Saturday, January 1, 2011

Information Deemed Illegal: Reading The Clairvoyant Times Could Give You Five Years in Prison

THE CLAIRVOYANT TIMES NEWS WIRE FROM THE FUTURE: Jan. 1, 2015. After reports of Sarah Palin’s affair with Julian Assange made headlines in late 2014, the two have succeeded in criminalizing all forms of information this week with the passing of the U R EFFED Act.


Spearheaded by Palin, Assange and the Hitler Coalition for Silence, the U R EFFED Act (which is an acronym for United Reinforcement of the Elimination of Free Facts and Earnest Deliberations), has made information illegal. By reading this article, you are breaking Sec. 1-4 of the law, which states “Words strung together in the form of sentences to create a meaningful or otherwise informative and/or entertaining sensation shall be limited to school books as deemed appropriate by the U.S. Walmart Department of Education... any other such coordination of phrases shall be punishable by no less than five (5) years in Federal prison.”
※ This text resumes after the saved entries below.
(** The exits of [icmp_input]. *)
Definition icmp_lenerr w (p : Z) : option (world X) :=
  match wfree w p with None => None | Some w => Some (stats_inc S_icmp F_lenerr w) end.
Definition icmp_icmperr w (p : Z) : option (world X) :=
  match wfree w p with None => None | Some w => Some (stats_inc S_icmp F_err w) end.

(** The part of the echo case that makes room for the link headers: [inl] is the
    packet to answer with, [inr] the end of [icmp_input]. *)
Definition icmp_make_room w (p iphdr_in hlen : Z) : option ((world X * Z) + world X) :=
  let icmperr w p := match icmp_icmperr w p with None => None | Some w => Some (inr w) end in
  let '(st, r) := pbuf_header (w_ps w) p (s16 (hlen + PBUF_LINK_HLEN + PBUF_LINK_ENCAPSULATION_HLEN)) in
  let w := set_wps w st in
  if negb (r =? 0) then
    match pbuf_alloc custom_free fuel (w_ps w) PBUF_LINK (u16 (pb_tot_len (pb (w_ps w) p) + hlen)) PBUF_RAM with
    | None => None
    | Some (st, r) =>
        let w := set_wps w st in
        if r =? NULL then icmperr w p
        else
          let bail w := match wfree w r with None => None | Some w => icmperr w p end in
          if pb_len (pb (w_ps w) r) <? hlen + SIZEOF_ICMP_ECHO_HDR then bail w
          else
            let w := set_wmem w (memcpy (wmem w) (payload w r) iphdr_in hlen) in
            let '(st, e) := pbuf_header (w_ps w) r (s16 (- hlen)) in
            let w := set_wps w st in
            if negb (e =? 0) then bail w
            else
              match pbuf_copy fuel (w_ps w) r p with
              | None => None
              | Some (st, e) =>
                  let w := set_wps w st in
                  if negb (e =? ERR_OK) then bail w
                  else match wfree w p with None => None | Some w => Some (inl (w, r)) end
              end
    end
  else
    let '(st, e) := pbuf_header (w_ps w) p (s16 (- (hlen + PBUF_LINK_HLEN + PBUF_LINK_ENCAPSULATION_HLEN))) in
    let w := set_wps w st in
    if negb (e =? 0) then icmperr w p else Some (inl (w, p)).

(** The answer: the echo request with the addresses exchanged. *)
Definition icmp_answer w (p src hlen inp : Z) : option (world X) :=
  let iecho := payload w p in
  let '(st, e) := pbuf_header (w_ps w) p (s16 hlen) in
  let w := set_wps w st in
  if negb (e =? 0) then wfree w p
  else
    let iphdr := payload w p in
    let m := st32 (wmem w) (iphdr + 12) src in
    let m := st32 m (iphdr + 16) (current_iphdr_src (ip_data w)) in
    let m := upd m iecho ICMP_ER in
    let m := st16 m (iecho + 2) 0 in
    let m := upd m (iphdr + 8) ICMP_TTL in
    let m := IPH_CHKSUM_SET m iphdr 0 in
    let w := stats_inc S_icmp F_xmit (set_wmem w m) in
    match ip4_output_if netif_output custom_free fuel w p (Some src) None ICMP_TTL 0 IP_PROTO_ICMP inp with
    | None => None
    | Some (w, _) => wfree w p
    end.

(** [icmp_input(p, inp)] *)
Definition icmp_input w (p inp : Z) : option (world X) :=
  let w := stats_inc S_icmp F_recv w in
  let iphdr_in := current_ip4_header (ip_data w) in
  let hlen := u16 (IPH_HL (wmem w) iphdr_in * 4) in
  if hlen <? IP_HLEN then icmp_lenerr w p
  else if pb_len (pb (w_ps w) p) <? 4 then icmp_lenerr w p
  else
    let type := wmem w (payload w p) in
    if type =? ICMP_ER then wfree w p
    else if type =? ICMP_ECHO then
      let src := current_iphdr_dest (ip_data w) in
      if ip4_addr_ismulticast src then icmp_icmperr w p
      else if negb (ip4_addr_isbroadcast_u32 src (netif_of w (current_netif (ip_data w))) =? 0) then icmp_icmperr w p
      else if pb_tot_len (pb (w_ps w) p) <? SIZEOF_ICMP_ECHO_HDR then icmp_lenerr w p
      else
        match icmp_make_room w p iphdr_in hlen with
        | None => None
        | Some (inr w) => Some w
        | Some (inl (w, p)) => icmp_answer w p src hlen inp
        end
    else wfree (stats_inc S_icmp F_drop (stats_inc S_icmp F_proterr w)) p.

End Icmp.

(** ** Frames *)

Section Frame.
Context {X : Type} (netif_output : world X -> Z -> Z -> Z -> option (world X * Z)).
Context (custom_free : pstate -> Z -> pstate) (fuel : nat).
Context (I : world X -> Prop) `{!ip_frame I} (Hout : output_keeps netif_output I).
Free speech advocates are screaming foul play, but security experts claim that information is creating a “know everything” phenomenon where every person has access to knowledge. “There is no worse thing in the world than information access,” Palin said at her press conference in an abandoned bear cave in the middle of nowhere. “Julian and I came together to... well, he came first, to me and said that he wanted... What the hell did you want Julian?”


Julian was on a live Skype feed from his headquarters on Mars. The lag time was roughly ten minutes, where the entire press core sat in silence, watching a mysterious red liquid drip off Palin’s hand onto a large fish which flopped around on the floor. Finally he spoke.


“Yes, Sarah, we came together to end information access,” Assange said. The press went ballistic.


“Why this action, after WikiLeaks broke down the access barrier in 2010?” asked Juan Gutierrez of Mother Jones.

“Where are you, really?” inquired Fred Merchant of The New York Times.

“Who are you?” asked Ron Jones from Fox News.


After another long lag, Assange spoke. “WikiLeaks was just a way to get on TV. I was thinking about being an axe murderer, but I hate guns,” Assange said, as eyebrows raised throughout the crowd in bewilderment.


“But if information has become illegal, how can we have this press conference?” yelled a young girl from the local high school newspaper. Everyone turned to scowl at the teenager, whose question seemed to put everyone in danger.


Palin assured everyone that the press conference – because it was strictly for propaganda – was perfectly legal. “It’s other information that’s illegal,” she said, as she whacked the flopping fish with her Gucci club.


But the climax of the conference came after Assange revealed that all WikiLeaks’ reports were actually falsified, and that the so-called "classified" documents were derived from video game scenarios that “were just too damn cool to ignore.”


Bedlam ensued upon hearing the news that every major story from the past four years was based not on facts, but on a nine-year-old's experience playing the hit game Medal of Honor. Three people in the press pit had heart attacks and died on the spot. Another two had debilitating strokes. The AP reporter spontaneously ignited on fire, and the Fox News correspondent lit a cigar off the flaming carcass.


“Everyone calm down,” Palin urged. “Information isn’t that important anyway. If ignorance is bliss, why can’t we all just be blissful?”


Renown author Ray Bradbury sat in the corner, surrounded by burning books and wagging his finger. The books were lit by panicked members of the press who thought they were breaking the law with their possession of information.


San Sveritas, editor of The Clairvoyant Times, noted that Palin’s 2011 lawsuit against The Clairvoyant Times for printing her torrid affair before it happened has nothing to do with the accurateness of this report.